You moved the furniture, and now there are seemingly permanent valleys and sinkholes in the carpet where they once stood… a blemish on your otherwise clean, healthy carpets.

(Are the dents from some kind of sticky spill? I’d call a professional carpet cleaner before making it worse and damaging your carpet.)

You tried waiting, hoping it would come to it’s senses and rebound eventually. You tried teasing it out like a scared puppy, but it’s clear that it’s not going to come out on it’s own.

It happens.

The fibers can take only so much smashing down before they start to stay that way. Yet, carpets are generally resilient, and I have a few tricks up my sleeve to show you.

Time for action:

Step 1: Vacuum and Brushing

First step is to do some light brushing to fluff up the fibers and give them space to breath. Followed by vacuuming to try and revive the natural pile of the carpet again.

Still nothing?

There’s a chance that older carpets may not have resiliency to bounce back…

“There are, however, limitations by the type of pile fiber. If the pile is made of non-resilient olefin, as in olefin Berber or level-loop olefin commercial carpet, the indentation may be permanent. That’s a characteristic of the fiber. This is why non-resilient olefin often is combined with resilient nylon in several popular carpet styles.”

But don’t give up yet! I have some tricks up my sleeve yet…

Step 2: Advanced Measures

Option A: Damp Towel and Iron Method

The IICRC recommends trying a damp towel, laid on the carpet indentations, then using an iron to essentially steam the carpet through the damp towel. Then while it is still warm, you do some brushing to further tease out the smashed fibers back to life.

You could try that, or you could try…


The Magic Option: Simple Ice Solution

This one is fascinatingly simple. Lay small ice cubes in the indentations and let melt.

Magically, it enlivens the flattened fibers back to life.

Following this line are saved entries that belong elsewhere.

(** * Secretary AI backend: alert lifecycle and notification dispatch

    A shallow embedding of the alert engine of the backend
    (models, [AlertService], [CalendarService], the alerts router and the
    [BackgroundTaskManager] tasks) together with the properties stated about
    it.

    Conventions of the embedding:
    - a table is the list of its rows, in insertion order; an ORM object is
      an alias of the row with its primary key, so an attribute assignment
      followed by [db.commit()] is an update of the rows with that key;
    - instants are integers (seconds on one time line); [timedelta] values
      are integers too (seconds); a call reads the clock and does not move
      it, time passes between calls; the columns hold UTC instants, and a
      naive local [datetime] passed to a query is compared with a column
      as it stands: no conversion takes place, its wall-clock reading
      counts as an instant of that time line;
    - [datetime] arithmetic stays within the range of [datetime]: an
      [OverflowError] is not part of the model;
    - [db.commit()] succeeds: a failing database is not part of the model;
    - code runs in the monad [M]: it threads the [World] (tables, clock, log,
      outbox) and may raise; what was written before a raise stays written,
      as in Python;
    - the third-party services (SMTP server, chat-completion API, template
      rendering) are the fields of the class [Collaborators]. *)

From Stdlib Require Import ZArith List String Ascii Bool Lia.
From Stdlib Require Import Decimal DecimalString.
From Stdlib Require Import Sorted Permutation.
Import ListNotations.

Local Open Scope string_scope.
Local Open Scope Z_scope.

(** ** Python values and exceptions *)

Module Py.

(** An exception: its class name and [str(e)]. *)
Record Exception := Exc { exc_type : string; exc_str : string }.

Inductive result (A : Type) : Type :=
| Ok (a : A)
| Raise (e : Exception).
Arguments Ok {A} a.
Arguments Raise {A} e.

(** [str(n)] for an [int]. *)
Definition str_int (n : Z) : string := NilZero.string_of_int (Z.to_int n).

(** Truth value of a [str]: only the empty string is false. *)
Definition truthy_str (s : string) : bool :=
  match s with EmptyString => false | String _ _ => true end.
(** X3: the error of a failed commit goes to the standard output and to
    nothing else. A create or delete whose commit raises prints one line,
    the route's prefix followed by the text of the exception (for a delete,
    and for a create whose statement the store refused, the text the driver
    gave); a request whose commit does not raise prints nothing. *)
Theorem X3_the_error_is_printed (env : Env) (s : Server) :
  (forall item,
     In CommitRaised (session_events (POST_api_data item env s)) ->
     exists e,
       stdout (server (POST_api_data item env s)) =
         stdout s ++ [("DB 저장 오류: " ++ e)%string] /\
       (forall e', fault env = StatementFault e' -> e = e')) /\
  (forall item_id,
     In CommitRaised (session_events (DELETE_api_data item_id env s)) ->
     exists e,
       (fault env = StatementFault e \/ fault env = CommitFault e) /\
       stdout (server (DELETE_api_data item_id env s)) =
         stdout s ++ [("DB 삭제 오류: " ++ e)%string]) /\
  (forall rq,
     ~ In CommitRaised (session_events (handle rq env s)) ->
     stdout (server (handle rq env s)) = stdout s).
Proof.
  split; [| split].
  - intros [c] Hraised.
    destruct (insertable s c env) eqn:Hins.
    + rewrite (POST_success _ _ _ Hins) in Hraised. cbn [session_events] in Hraised.
      no_event Hraised.
    + destruct (POST_log _ _ _ Hins) as [seq' [e [Heq He]]].
      exists e. rewrite Heq. split; [reflexivity | exact He].
  - intros item_id Hraised.
    destruct (DELETE_cases item_id env s)
      as [[_ Heq] | [[_ [_ Heq]] | [Hsel [Hf _]]]].
    + rewrite Heq in Hraised. cbn [session_events] in Hraised. no_event Hraised.
    + rewrite Heq in Hraised. cbn [session_events] in Hraised. no_event Hraised.
    + destruct (select_by_id_present _ _ Hsel) as [r Hr].
      destruct (DELETE_log _ _ _ _ Hr Hf) as [e [He Heq]].
      exists e. rewrite Heq. split; [exact He | reflexivity].
  - intros rq Hquiet. destruct rq as [[c] | skip limit | item_id]; cbn [handle] in *.
    + destruct (POST_cases s c env) as [[_ Heq] | [_ [seq' [line [Heq _]]]]];
        rewrite Heq in *; cbn [session_events server stdout] in *;
        [reflexivity |].
      elim Hquiet. left. reflexivity.
    + destruct (GET_server skip limit env s) as [Heq _]. rewrite Heq. reflexivity.
    + destruct (DELETE_cases item_id env s)
        as [[_ Heq] | [[_ [_ Heq]] | [_ [_ [line Heq]]]]];
        rewrite Heq in *; cbn [session_events server stdout] in *;
        try reflexivity.
      elim Hquiet. right. left. reflexivity.
Qed.

Lemma X3_witness :
  In CommitRaised (session_events (DELETE_api_data 2 (broken 40) after_three)) /\
  exists e,
    stdout (server (DELETE_api_data 2 (broken 40) after_three)) =
      stdout after_three ++ [("DB 삭제 오류: " ++ e)%string].
Proof.
  assert (H : In CommitRaised
                (session_events (DELETE_api_data 2 (broken 40) after_three)))
    by (vm_compute; auto).
  split; [exact H |].
  destruct (proj1 (proj2 (X3_the_error_is_printed (broken 40) after_three)) 2 H)
    as [e [_ He]].
  exists e. exact He.
Defined.

Lemma delete_by_id_absent (k : Z) (rows : list SimpleData.t) :
  select_by_id k rows = None -> delete_by_id k rows = rows.
Proof.
  unfold select_by_id, delete_by_id.
  induction rows as [| r rows IH]; cbn [find filter]; intro H; [reflexivity |].
  destruct (pk_eqb k r); [discriminate |].
  cbn [negb]. rewrite (IH H). reflexivity.
Qed.

Lemma delete_by_id_app (k : Z) (l1 l2 : list SimpleData.t) :
  delete_by_id k (l1 ++ l2) = delete_by_id k l1 ++ delete_by_id k l2.
Proof. unfold delete_by_id. apply filter_app. Qed.

Lemma select_by_id_deleted (k : Z) (rows : list SimpleData.t) :
  select_by_id k (delete_by_id k rows) = None.
Proof. apply select_by_id_none, delete_by_id_gone. Qed.

(** With distinct primary keys, a DELETE takes out one row and leaves the
    others in their order. *)
Lemma delete_by_id_one (k : Z) (rows : list SimpleData.t) :
  NoDup (map SimpleData.id rows) ->
  In (Some k) (map SimpleData.id rows) ->
  exists l1 r l2,
    rows = l1 ++ r :: l2 /\ SimpleData.id r = Some k /\
    delete_by_id k rows = l1 ++ l2.
Proof.
  intros Hnd Hin. apply in_map_iff in Hin. destruct Hin as [r [Hid Hr]].
  destruct (in_split _ _ Hr) as [l1 [l2 Hrows]]. subst rows.
  exists l1, r, l2. split; [reflexivity |]. split; [exact Hid |].
  rewrite map_app in Hnd. cbn [map] in Hnd. rewrite Hid in Hnd.
  pose proof (NoDup_remove_2 _ _ _ Hnd) as Hfresh.
  assert (H1 : select_by_id k l1 = None).
  { apply select_by_id_none. intro H. apply Hfresh, in_or_app. left. exact H. }
  assert (H2 : select_by_id k l2 = None).
  { apply select_by_id_none. intro H. apply Hfresh, in_or_app. right. exact H. }
  rewrite delete_by_id_app, (delete_by_id_absent _ _ H1).
  unfold delete_by_id at 1. cbn [filter].
  apply pk_eqb_true in Hid. rewrite Hid. cbn [negb].
  fold (delete_by_id k l2). rewrite (delete_by_id_absent _ _ H2). reflexivity.
Qed.

Lemma POST_fresh (s : Server) (c : string) (env : Env) (r : DataItem.t) :
  response (POST_api_data (DataItemCreate.mk c) env s) = mkResponse 200 (Item r) ->
  select_by_id (DataItem.id r) (simple_data s) = None.
Proof.
  intro Hresp.
  destruct (POST_cases s c env) as [[Hins Heq] | [_ [seq' [line [Heq _]]]]];
    rewrite Heq in Hresp; cbn [response] in Hresp; [| discriminate].
  inversion Hresp; subst r. cbn [created DataItem.id].
  unfold insertable in Hins. rewrite !andb_true_iff in Hins.
  destruct Hins as [_ Hfresh].
  destruct (select_by_id (simple_data_id_seq s + 1) (simple_data s));
    [discriminate | reflexivity].
Qed.

(** X4: a create answered 200 followed by a delete of the id it answered,
    the delete's commit not failing, leaves the stored set as it was before
    the create: same rows, same order. *)
Theorem X4_create_then_delete (s : Server) (c : string) (env env' : Env)
    (r : DataItem.t) :
  response (POST_api_data (DataItemCreate.mk c) env s) = mkResponse 200 (Item r) ->
  fault env' = NoFault ->
  response (DELETE_api_data (DataItem.id r) env' (posted s c env)) =
    mkResponse 200 (MessageBody (deleted_message (DataItem.id r))) /\
  simple_data (server (DELETE_api_data (DataItem.id r) env' (posted s c env))) =
    simple_data s.
Proof.
  intros Hresp Hf.
  pose proof (POST_fresh _ _ _ _ Hresp) as Hfresh.
  destruct (POST_created _ _ _ _ Hresp) as [_ Hsrv].
  assert (Hsel : select_by_id (DataItem.id r) (simple_data (posted s c env)) =
                 Some (to_row r)).
  { unfold posted. rewrite Hsrv. cbn [simple_data].
    apply find_app_fresh; [exact Hfresh | reflexivity]. }
  rewrite (DELETE_committed _ _ _ _ Hsel Hf). cbn [response server simple_data].
  split; [reflexivity |].
  unfold posted. rewrite Hsrv. cbn [simple_data].
  rewrite delete_by_id_app, (delete_by_id_absent _ _ Hfresh).
  unfold delete_by_id. cbn [filter pk_eqb to_row SimpleData.id].
  rewrite Z.eqb_refl. cbn [negb]. apply app_nil_r.
Qed.

Lemma X4_witness :
  simple_data (server (DELETE_api_data 4 (quiet 50) (posted after_three "hello" (quiet 40)))) =
  simple_data after_three.
Proof.
  exact (proj2 (X4_create_then_delete after_three "hello" (quiet 40) (quiet 50)
                  (DataItem.mk 4 "hello" 40) eq_refl eq_refl)).
Defined.

(** X5: a delete is answered 200 at most once for an id. After a delete
    whose commit went through, a second delete of the same id, in any
    environment, is answered 404 and changes nothing. *)
Theorem X5_second_delete_is_404 (s : Server) (item_id : Z) (env env' : Env) :
  In Commit (session_events (DELETE_api_data item_id env s)) ->
  DELETE_api_data item_id env' (server (DELETE_api_data item_id env s)) =
  mkOutcome (mkResponse 404 (DetailBody not_found))
    (server (DELETE_api_data item_id env s)) [Query; Close].
Proof.
  intro Hcommit. apply DELETE_absent.
  destruct (DELETE_cases item_id env s)
    as [[_ Heq] | [[_ [_ Heq]] | [_ [_ [line Heq]]]]];
    rewrite Heq in *; cbn [session_events server simple_data] in *.
  - no_event Hcommit.
  - apply select_by_id_deleted.
  - no_event Hcommit.
Qed.

Lemma X5_witness :
  In Commit (session_events (DELETE_api_data 2 (quiet 40) after_three)) /\
  response (DELETE_api_data 2 (broken 50) (server (DELETE_api_data 2 (quiet 40) after_three))) =
    mkResponse 404 (DetailBody not_found).
Proof.
  assert (H : In Commit (session_events (DELETE_api_data 2 (quiet 40) after_three)))
    by (vm_compute; auto).
  split; [exact H |].
  rewrite (X5_second_delete_is_404 after_three 2 (quiet 40) (broken 50) H).
  reflexivity.
Defined.

(** X6: in a state the routes can reach, a delete whose commit goes
    through takes exactly one row out of the table, the one with the id,
    and leaves the other rows in their order. *)
Theorem X6_delete_removes_one_row (s : Server) (item_id : Z) (env : Env) :
  reachable s ->
  In Commit (session_events (DELETE_api_data item_id env s)) ->
  exists l1 r l2,
    simple_data s = l1 ++ r :: l2 /\
    SimpleData.id r = Some item_id /\
    simple_data (server (DELETE_api_data item_id env s)) = l1 ++ l2.
Proof.
  intros Hreach Hcommit.
  destruct (reachable_invariant s Hreach) as [_ _ _ Hnd].
  destruct (DELETE_cases item_id env s)
    as [[_ Heq] | [[Hsel [_ Heq]] | [_ [_ [line Heq]]]]];
    rewrite Heq in *; cbn [session_events server simple_data] in *.
  - no_event Hcommit.
  - apply delete_by_id_one; [exact Hnd |].
    destruct (select_by_id_present _ _ Hsel) as [r Hr].
    destruct (select_by_id_some _ _ _ Hr) as [Hin Hid].
    rewrite <- Hid. apply in_map. exact Hin.
  - no_event Hcommit.
Qed.
(** * dad-controller: the activity-rule evaluation and duration-tracking engine

    A shallow embedding of [dad-controller.go] and the properties of its scan
    cycle: classification of running processes, duration counters with
    day rollover, and the per-activity enforcement decision.

    Conventions of the embedding.
    - Go maps are stdpp [gmap]s.  The controller's maps are always allocated
      by the constructors, so a [gmap] stands for a non-nil map.
    - [time.Duration] is an [int64]: a [Z] whose addition wraps around.
    - [time.Time] is kept as its civil reading (the only accessors the
      controller calls are [Year], [Month], [Day], [Weekday], [Hour] and
      [Minute]).
    - Methods on [*dadController] are actions of a small monad [Go] over the
      controller and the record of the calls made to the
      [KillRunningProcesses] hook; an action may panic.
    - Go ranges over a map in an unspecified order: every loop over a map
      takes the order of the keys as an argument, and the properties are
      proved for every order that enumerates the keys of the map.
    - Writes to standard output ([fmt.Print*]) are left out. *)

From Stdlib Require Import ZArith Lia.
From stdpp Require Import base gmap strings list fin_maps.
From Stdlib Require Import Ascii String.

Local Open Scope Z_scope.

(** ** The parts of Go's [time] package the controller uses *)

Module time.

Inductive Weekday :=
  | Sunday | Monday | Tuesday | Wednesday | Thursday | Friday | Saturday.

Definition Weekday_to_Z (d : Weekday) : Z :=
  match d with
  | Sunday => 0 | Monday => 1 | Tuesday => 2 | Wednesday => 3
  | Thursday => 4 | Friday => 5 | Saturday => 6
  end.

Definition Weekday_of_Z (z : Z) : Weekday :=
  match z with
  | 0 => Sunday | 1 => Monday | 2 => Tuesday | 3 => Wednesday
  | 4 => Thursday | 5 => Friday | _ => Saturday
  end.

(** [type Duration int64], a count of nanoseconds. *)
Abbreviation Duration := Z (only parsing).

Definition wrap64 (z : Z) : Z := (z + 2 ^ 63) mod 2 ^ 64 - 2 ^ 63.

(** [d1 + d2] on [int64]. *)
Definition add (d1 d2 : Duration) : Duration := wrap64 (d1 + d2).

Definition Minute_ns : Duration := 60 * 1000000000.
(** * Food delivery management: the order workflow and its data-access layer

    A shallow embedding of [backend.py], [backend_logic.py] and
    [claude_logic.py]: the query executor, the entity managers that write
    ingredient stock and customers, and the order workflow (orders, bills,
    deliveries, status).

    The SQLite database is a record of tables, each a list of rows in rowid
    order.  Every operation takes the store and returns its Python result
    together with the store as it is after the connection is closed.  The
    formatted [datetime.now()] string is passed in as [now].  Numeric columns
    ([float] in the sources) are rationals: the numbers among the floats.
    A NaN, for which every comparison of Python is false, is not among them;
    a statement about a guard on a number says which numbers it is about. *)

From Stdlib Require Import List ZArith QArith String Bool Lia Sorted.
Import ListNotations.

Local Open Scope string_scope.
Local Open Scope Z_scope.
Local Open Scope list_scope.

(** ** Rows and tables *)

Record Customer := mkCustomer
  { cus_id : Z; cus_name : string; cus_phone : string }.

Record Employee := mkEmployee
  { emp_id : Z; emp_name : string }.

Record Shipper := mkShipper
  { shipper_id : Z; shipper_info : string }.

Record Ingredient := mkIngredient
  { ingre_id : Z; ingre_name : string; stock : Q;
    unit : string; expiry : string; suppliers : string }.

Record Order := mkOrder
  { order_id : Z; dish_req : string; total_price : Q;
    order_time : string; status : string; order_cus_id : Z }.

Record Bill := mkBill
  { bill_id : Z; bill_order_id : Z; bill_emp_id : Z; bill_shipper_id : Z;
    total_amount : Q; bill_time : string }.

Record Delivery := mkDelivery
  { delivery_id : Z; delivery_order_id : Z; delivery_shipper_id : Z;
    delivery_time : string; delivery_addr : string; distance : Q; fee : Q }.

Record Store := mkStore
  { Customers : list Customer;
    Employees : list Employee;
    Shippers : list Shipper;
    Ingredients : list Ingredient;
    Orders : list Order;
    Bills : list Bill;
    Deliveries : list Delivery }.

Definition empty_store : Store := mkStore [] [] [] [] [] [] [].

Definition with_Customers (s : Store) (l : list Customer) : Store :=
  mkStore l (Employees s) (Shippers s) (Ingredients s) (Orders s) (Bills s)
    (Deliveries s).

Definition with_Ingredients (s : Store) (l : list Ingredient) : Store :=
  mkStore (Customers s) (Employees s) (Shippers s) l (Orders s) (Bills s)
    (Deliveries s).

Definition with_Orders (s : Store) (l : list Order) : Store :=
  mkStore (Customers s) (Employees s) (Shippers s) (Ingredients s) l (Bills s)
    (Deliveries s).

Definition with_Bills (s : Store) (l : list Bill) : Store :=
  mkStore (Customers s) (Employees s) (Shippers s) (Ingredients s) (Orders s)
    l (Deliveries s).

Definition with_Deliveries (s : Store) (l : list Delivery) : Store :=
  mkStore (Customers s) (Employees s) (Shippers s) (Ingredients s) (Orders s)
    (Bills s) l.

(** ** The statements the managers send, with their parameters bound *)

Inductive Statement :=
| InsertCustomer (name phone : string)
| SelectCustomers
| SelectCustomerByPhone (phone : string)
| InsertIngredient (name : string) (stock : Q) (unit expiry suppliers : string)
| SelectIngredientById (ingre_id : Z)
| UpdateIngredientStock (new_stock : Q) (ingre_id : Z)
| UpdateIngredient (name : string) (stock : Q) (unit expiry suppliers : string)
    (ingre_id : Z)
| InsertOrder (dish_req : string) (total_price : Q) (order_time status : string)
    (cus_id : Z)
| InsertBill (order_id emp_id shipper_id : Z) (total_amount : Q)
    (bill_time : string)
| InsertDelivery (order_id shipper_id : Z) (delivery_time delivery_addr : string)
    (distance fee : Q)
| UpdateOrderStatus (status : string) (order_id : Z).

(** A column declared INTEGER PRIMARY KEY receives, when the INSERT names no
    id, one more than the largest id in the table, and 1 in an empty table.
    Ids are unbounded integers here; SQLite departs from this rule only at
    the largest 64-bit id. *)
Definition next_rowid (ids : list Z) : Z :=
  match ids with
  | [] => 1
  | i :: rest => fold_left Z.max rest i + 1
  end.

Definition set_status (st : string) (o : Order) : Order :=
  mkOrder (order_id o) (dish_req o) (total_price o) (order_time o) st
    (order_cus_id o).

Definition set_stock (q : Q) (i : Ingredient) : Ingredient :=
  mkIngredient (ingre_id i) (ingre_name i) q (unit i) (expiry i) (suppliers i).

(** [cursor.lastrowid] after the statement: the id given to the inserted row,
    [None] when the statement is not an INSERT. *)
Definition lastrowid (q : Statement) (s : Store) : option Z :=
  match q with
  | InsertCustomer _ _ => Some (next_rowid (map cus_id (Customers s)))
  | InsertIngredient _ _ _ _ _ => Some (next_rowid (map ingre_id (Ingredients s)))
  | InsertOrder _ _ _ _ _ => Some (next_rowid (map order_id (Orders s)))
  | InsertBill _ _ _ _ _ => Some (next_rowid (map bill_id (Bills s)))
  | InsertDelivery _ _ _ _ _ _ => Some (next_rowid (map delivery_id (Deliveries s)))
  | _ => None
  end.

(** The committed effect of a statement that the store executes. *)
Definition run (q : Statement) (s : Store) : Store :=
  match q with
  | InsertCustomer name phone =>
      with_Customers s
        (Customers s ++ [mkCustomer (next_rowid (map cus_id (Customers s))) name phone])
  | InsertIngredient name st un ex su =>
      with_Ingredients s
        (Ingredients s ++
           [mkIngredient (next_rowid (map ingre_id (Ingredients s))) name st un ex su])
  | UpdateIngredientStock new_stock id =>
      with_Ingredients s
        (map (fun i => if ingre_id i =? id then set_stock new_stock i else i)
           (Ingredients s))
  | UpdateIngredient name st un ex su id =>
      with_Ingredients s
        (map (fun i => if ingre_id i =? id
                       then mkIngredient (ingre_id i) name st un ex su else i)
           (Ingredients s))
  | InsertOrder dr tp ot st cid =>
      with_Orders s
        (Orders s ++ [mkOrder (next_rowid (map order_id (Orders s))) dr tp ot st cid])
  | InsertBill oid eid sid ta bt =>
      with_Bills s
        (Bills s ++ [mkBill (next_rowid (map bill_id (Bills s))) oid eid sid ta bt])
  | InsertDelivery oid sid dt da di fe =>
      with_Deliveries s
        (Deliveries s ++
           [mkDelivery (next_rowid (map delivery_id (Deliveries s))) oid sid dt da di fe])
  | UpdateOrderStatus st id =>
      with_Orders s
        (map (fun o => if order_id o =? id then set_status st o else o) (Orders s))
  | SelectCustomers | SelectCustomerByPhone _ | SelectIngredientById _ => s
  end.

Inductive Row :=
| CustomerRow (c : Customer)
| IngredientRow (i : Ingredient).

(** The rows a statement yields to [fetchone] and [fetchall]. *)
Definition rows (q : Statement) (s : Store) : list Row :=
  match q with
  | SelectCustomers => map CustomerRow (Customers s)
  | SelectCustomerByPhone phone =>
      map CustomerRow (filter (fun c => String.eqb (cus_phone c) phone) (Customers s))
  | SelectIngredientById id =>
      map IngredientRow (filter (fun i => ingre_id i =? id) (Ingredients s))
  | _ => []
  end.

(** What the database file does with a statement is not in the sources (the
    schema, its constraints, the state of the file).  [raises s q] says
    whether [cursor.execute] of [q] on store [s] raises [sqlite3.Error], and
    [commit_raises s q] whether the [commit] that follows it does. *)
Class Engine :=
  { raises : Store -> Statement -> bool;
    commit_raises : Store -> Statement -> bool }.

(** The write [q] does not reach the file: executing it or committing it
    raises. *)
Definition rejected {E : Engine} (s : Store) (q : Statement) : bool :=
  raises s q || commit_raises s q.

(** [a < b] on the numeric columns, for numbers; on rationals it is the
    negation of [b <= a], which it is not for a float NaN. *)
Definition Qlt_bool (a b : Q) : bool := negb (Qle_bool b a).

(** ** Python values the executor returns *)

Inductive PyValue :=
| PyNone
| PyTrue
| PyRow (r : Row)
| PyRows (rs : list Row).

(** [bool(v)]: [None] and the empty list are false, a row is true. *)
Definition truthy (v : PyValue) : bool :=
  match v with
  | PyNone => false
  | PyTrue => true
  | PyRow _ => true
  | PyRows [] => false
  | PyRows (_ :: _) => true
  end.

(** ** [OrderStatus] *)

Inductive OrderStatus := PENDING | PREPARING | READY | DELIVERED | CANCELLED.

Definition value (st : OrderStatus) : string :=
  match st with
  | PENDING => "Pending"
  | PREPARING => "Preparing"
  | READY => "Ready"
  | DELIVERED => "Delivered"
  | CANCELLED => "Cancelled"
  end.

(** [OrderStatus(status)]: lookup by value, [None] where Python raises
    [ValueError]. *)
Definition OrderStatus_of (status : string) : option OrderStatus :=
  if String.eqb status "Pending" then Some PENDING
  else if String.eqb status "Preparing" then Some PREPARING
  else if String.eqb status "Ready" then Some READY
  else if String.eqb status "Delivered" then Some DELIVERED
  else if String.eqb status "Cancelled" then Some CANCELLED
  else None.

(** ** [backend.py] *)

Module Backend.
Section WithEngine.
Context {E : Engine}.

(** [exe_query(query, param, commit, fetch_one)]. *)
Definition exe_query (s : Store) (query : Statement) (commit fetch_one : bool)
  : PyValue * Store :=
  if raises s query then (PyNone, s)
  else if commit then
    (if commit_raises s query then (PyNone, s) else (PyTrue, run query s))
  else if fetch_one then
    (match rows query s with [] => PyNone | r :: _ => PyRow r end, s)
  else (PyRows (rows query s), s).
End WithEngine.

Module Ingredient_manager.
Section WithEngine.
Context {E : Engine}.

Definition add (s : Store) (name : string) (stock : Q)
  (unit expiry suppliers : string) : PyValue * Store :=
  exe_query s (InsertIngredient name stock unit expiry suppliers) true false.

Definition update_stock (s : Store) (ingre_id : Z) (new_stock : Q)
  : PyValue * Store :=
  exe_query s (UpdateIngredientStock new_stock ingre_id) true false.
End WithEngine.
End Ingredient_manager.
End Backend.

(** ** [backend_logic.py] *)

Module BackendLogic.
Section WithEngine.
Context {E : Engine}.

(** [execute_query(query, params, fetch_one, commit)]: the result is
    [None] when the statement raises; a write is then rolled back. *)
Definition execute_query (s : Store) (query : Statement) (fetch_one commit : bool)
  : PyValue * Store :=
  if raises s query then (PyNone, s)
  else if commit then
    (if commit_raises s query then (PyNone, s) else (PyTrue, run query s))
  else if fetch_one then
    (match rows query s with [] => PyNone | r :: _ => PyRow r end, s)
  else (PyRows (rows query s), s).
End WithEngine.

Module CustomerManager.
Section WithEngine.
Context {E : Engine}.

Definition add (s : Store) (name phone : string) : PyValue * Store :=
  execute_query s (InsertCustomer name phone) false true.

Definition get_by_phone (s : Store) (phone : string) : PyValue * Store :=
  execute_query s (SelectCustomerByPhone phone) true false.
End WithEngine.
End CustomerManager.

Module IngredientManager.
Section WithEngine.
Context {E : Engine}.

Definition add (s : Store) (name : string) (stock : Q)
  (unit expiry suppliers : string) : PyValue * Store :=
  execute_query s (InsertIngredient name stock unit expiry suppliers) false true.

Definition update_stock (s : Store) (ingre_id : Z) (new_stock : Q)
  : PyValue * Store :=
  execute_query s (UpdateIngredientStock new_stock ingre_id) false true.

(** Prints a line and returns [True]; no statement is sent. *)
Definition deduct_stock_for_order (s : Store) (dish_req_string : string)
  : bool * Store :=
  (true, s).
End WithEngine.
End IngredientManager.

Module OrderManager.
Section WithEngine.
Context {E : Engine}.

(** The connection is handled by hand here.  When [execute] raises,
    [order_id] is still [None]; when [commit] raises, [order_id] already holds
    [cur.lastrowid], the insert is rolled back and that id is returned. *)
Definition create_order (s : Store) (now : string) (dish_req_string : string)
  (total_price : Q) (cus_id : Z) : option Z * Store :=
  let status := "Pending" in
  let q := InsertOrder dish_req_string total_price now status cus_id in
  if raises s q then (None, s)
  else
    let order_id := lastrowid q s in
    if commit_raises s q then (order_id, s)
    else (order_id, run q s).

Definition create_bill (s : Store) (now : string)
  (order_id emp_id shipper_id : Z) (total_amount : Q) : PyValue * Store :=
  execute_query s (InsertBill order_id emp_id shipper_id total_amount now)
    false true.

Definition add_delivery (s : Store) (now : string) (order_id shipper_id : Z)
  (delivery_addr : string) (distance fee : Q) : PyValue * Store :=
  execute_query s
    (InsertDelivery order_id shipper_id now delivery_addr distance fee)
    false true.

Definition update_status (s : Store) (order_id : Z) (status : string)
  : PyValue * Store :=
  execute_query s (UpdateOrderStatus status order_id) false true.
End WithEngine.
End OrderManager.
End BackendLogic.

(** ** [claude_logic.py] *)

Module ClaudeLogic.

Module DatabaseManager.
Section WithEngine.
Context {E : Engine}.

Just be careful not to drench the carpet. Use just enough for the indentation.

That’s all there is to it!

Protecting Your Carpet from Furniture Dents in the Future

Okay, you got it bouncing back… now what?

How do you avoid stamping a new canyon into your beautiful carpets in the future?

Sometimes you just can’t avoid it, but here’s a tip if you’re concerned:

Use larger pads beneath the feet to spread out the impact.

One of the biggest reasons for the indents is all the weight of the furniture and everything the furniture carries is concentrated in one little spot, or one thin line. By spreading out the weight a little with a pad that is larger than the original feet means you are also spreading the impact.

Use the extra-thick, extra-stiff pads cut into as large a shape as you can reasonably use and place them beneath the feet.

It’s won’t 100% eliminate compaction, but it will help for the future of your carpet.